3) This is not a simple political story. The mounting crisis can’t be blamed on the city defunding the police (because it didn’t). The “Ferguson effect” of police pulling back seems to hold up in Philly, demonstrating the importance of police on patrol and interacting with people. Officers made fewer arrests. Not that it would matter that much, anyway; the DA’s office doesn’t vigorously prosecute gun-related crime, let alone less-serious offenses, violent or not.

In rough neighborhoods, the public is reluctant to engage with the police; a lack of trust pervades. By August, the homicide clearance rate in Philadelphia was a paltry 43 percent, and rates for non-deadly shootings are worse. It’s not hard to see why crime victims and their families would be cynical about the police. Years of police neglect has made many averse to act as witnesses, especially when criminals are back on the streets within days and cases dropped or withdrawn, per the DA’s warped vision of criminal-justice reform.

The alleged murderer of the Temple student, for example, is 17 years old and has had multiple arrests — the DA’s office withdrew charges time and time again. Nor is it the only instance of Krasner’s office going easy on a criminal who later killed someone. It’s a cruel pattern, and one that will repeat itself again.

The grassroots, small-scale community groups that spearheaded anti-violence efforts have been scaled back or paused thanks to Covid-19 restrictions. Philadelphia’s public schools went 14 months without in-person classes for children. Without activities to keep young people out of trouble, or face-to-face meetings for neighborhood leaders to moderate the rashness of youth, murders and shootings have been out of control. As Alec MacGillis noted for ProPublica, the city shuttered drug-treatment programs and limited parole and probation visits.

Crime is more decentralized than in years past, drug-related crime competing with local feuds over respect.

The failure to stop murders in the city before the pandemic turned into a crisis when the plague broke loose, the ancient fury asserting itself in the modern world. Politicians collapsed. Policing collapsed. Community cohesion collapsed. The powerful could cope, but the powerless lost their safety net. A redux of the Athenians and the Melians: “The strong do what they can and the weak suffer what they must.”

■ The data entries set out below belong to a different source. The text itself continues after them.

(** [socket.onmessage] *)
Definition onmessage (event_data : string) : M completion :=
  emit (ConsoleLog "[ws] message") ;;
  c ← onmessage_try event_data ;
  match c with
  | Normal => mret Normal
  | Throw _ =>
      emit (ConsoleError "[ws] failed to parse message") ;; mret Normal
  end.

(** The messages that arrive while a handler is suspended at an await. *)
Fixpoint deliver (messages : list string) : M unit :=
  match messages with
  | [] => skip
  | m :: rest => onmessage m ;; deliver rest
  end.

(** What happens around the awaits of a handler that issues one command
    and then reloads: the messages delivered while the command is in
    flight, how the command ends, the messages delivered during the
    reload, and how the reload ends. *)
Record schedule := {
  during_command : list string;
  command_outcome : rest_outcome;
  during_reload : list string;
  reload_outcome : load_outcome;
}.

(** [await load({ isRefresh: true })] *)
Definition reload (s : schedule) : M unit :=
  load_begin true ;;
  deliver (during_reload s) ;;
  load_end (reload_outcome s).

(** *** Devices logic *)

Definition isDigital (device : device) : bool :=
  strict_eq (device !! "signal_type") (of_string "digital")
  || strict_eq (device !! "device_type") (of_string "switch")
  || strict_eq (device !! "device_type") (of_string "light").

(** [handleToggleDevice(device)] up to [await sendDeviceCommand(...)];
    the result tells whether the command was issued. *)
Definition handleToggleDevice_begin (device : device) : M bool :=
  setError (of_string "") ;;
  if negb (isDigital device) then mret false
  else
    let isOn := truthy (device !! "is_on") in
    let nextState := negb isOn in
    setDevices (λ prev,
      map (λ d, if strict_eq (d !! "id") (device !! "id")
                then <["is_on" := SBool nextState]> d else d) prev) ;;
    emit (Call (sendDeviceCommand (device !! "id")
             {[ "state" := SStr (if nextState then "on" else "off") ]})) ;;
    mret true.

(** The [catch] block of [handleToggleDevice].  The rejection comes from
    the interceptor and has no [response] property, so the middle operand
    of the fallback chain is [undefined]. *)
Definition handleToggleDevice_catch (device : device) (err : rejection)
  : M unit :=
  emit (ConsoleError "Toggle device error:") ;;
  setError (or_else (detail_of err)
             (or_else undefined (of_string "Could not toggle device."))) ;;
  setDevices (λ prev,
    map (λ d, if strict_eq (d !! "id") (device !! "id")
              then <["is_on" := SBool (negate (d !! "is_on"))]> d else d) prev).

(** [handleToggleDevice(device)] *)
Definition handleToggleDevice (device : device) (s : schedule) : M unit :=
  issued ← handleToggleDevice_begin device ;
  if (issued : bool) then
    deliver (during_command s) ;;
    match command_outcome s with
    | Resolved => reload s
    | Failed err => handleToggleDevice_catch device err
    end
  else skip.

(** [handleCreateDevice(e)] up to [await createDevice(...)]; the result
    tells whether the request was issued. *)
Definition handleCreateDevice_begin : M bool :=
  name ← read newDeviceName ;
  if bool_decide (name = "") then mret false
  else
    setError (of_string "") ;;
    deviceType ← read newDeviceType ;
    let isSensor := bool_decide (deviceType = "sensor") in
    let deviceKind := if isSensor then "sensor" else "actuator" in
    let signalType := if isSensor then "analog" else "digital" in
    roomId ← read numericRoomId ;
    location ← read newDeviceLocation ;
    emit (Call (createDevice
            {[ "room" := SNum roomId;
               "name" := SStr name;
               "device_type" := SStr deviceType;
               "device_kind" := SStr deviceKind;
               "signal_type" := SStr signalType;
               "location" := SStr (str_or (Some location) "");
               "is_on" := SBool false ]})) ;;
    mret true.

(** The [catch] block of [handleCreateDevice]. *)
Definition handleCreateDevice_catch (err : rejection) : M unit :=
  emit (ConsoleError "Create device error:") ;;
  setError (or_else (detail_of err)
             (or_else undefined (of_string "Could not create device."))).

(** [handleCreateDevice(e)] *)
Definition handleCreateDevice (s : schedule) : M unit :=
  issued ← handleCreateDevice_begin ;
  if (issued : bool) then
    deliver (during_command s) ;;
    match command_outcome s with
    | Resolved =>
        modify (with_new_device_form "" "light" "") ;;
        reload s
    | Failed err => handleCreateDevice_catch err
    end
  else skip.

(** [handleDevicePositionPreview(deviceId, xPercent, yPercent)] *)
Definition handleDevicePositionPreview (deviceId : jsval)
    (xPercent yPercent : num) : M unit :=
  setDevices (λ prev,
    map (λ d, if strict_eq (d !! "id") deviceId
              then <["position_y" := SNum yPercent]>
                     (<["position_x" := SNum xPercent]> d)
              else d) prev).

(** [handleDevicePositionCommit(deviceId, xPercent, yPercent)]: the
    request, and the [catch] block when it fails. *)
Definition handleDevicePositionCommit (deviceId : jsval)
    (xPercent yPercent : num) (o : rest_outcome) : M unit :=
  emit (Call (updateDevice deviceId
          {[ "position_x" := SNum xPercent;
             "position_y" := SNum yPercent ]})) ;;
  match o with
  | Resolved => skip
  | Failed _ => emit (ConsoleError "Update device position error:")
  end.

(** [handleOpenDeviceSettings(deviceId)] *)
Definition handleOpenDeviceSettings (deviceId : jsval) : M unit :=
  emit (Navigate (RDeviceSettings deviceId)).

End LiveChannel.

(** ** [RoomCanvas] *)

Module Canvas.

Local Open Scope Qc_scope.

Thus, as MacGillis details for ProPublica, residents who spent their lives doing the right thing, striving for independence while raising a family, saving money, moving to safer neighborhoods, now face the tragedy of losing a son.

Philadelphia faces a crisis of leadership. A political class rules over the people, a class that craves power but refuses to exercise it for the common good. One-party rule for decades has slouched into decadence and threatens the city’s revival.

A mayor governs without wisdom. A district attorney feels more sympathy for criminals than victims. A police department alienates those it is supposed to serve and protect. A city council, corrupt and parochial, talks of racial equity and social justice while sitting on its hands.

Philly is not the only city in this position. From Philadelphia to Columbus, Austin to Albuquerque, a dozen major cities have set new homicide records. All must learn from their mistakes. Mayors need to lead the charge in reducing violent crime and restore order in their cities. City councils need to pass appropriate legislation to fund public order and community groups that encourage cohesion and connection. Police departments need to accept good-faith criticism and make strides to restore public trust. District attorneys need to realize that protecting civil liberties means removing criminals from the streets.

Much is to be done. Inertia is a powerful force, as is the narrow-mindedness of the comfortable. Yet, the bloodshed requires boldness. The next few years will separate the leaders who take violence and order seriously from those who are preoccupied with the praises of the unhinged media and activist classes.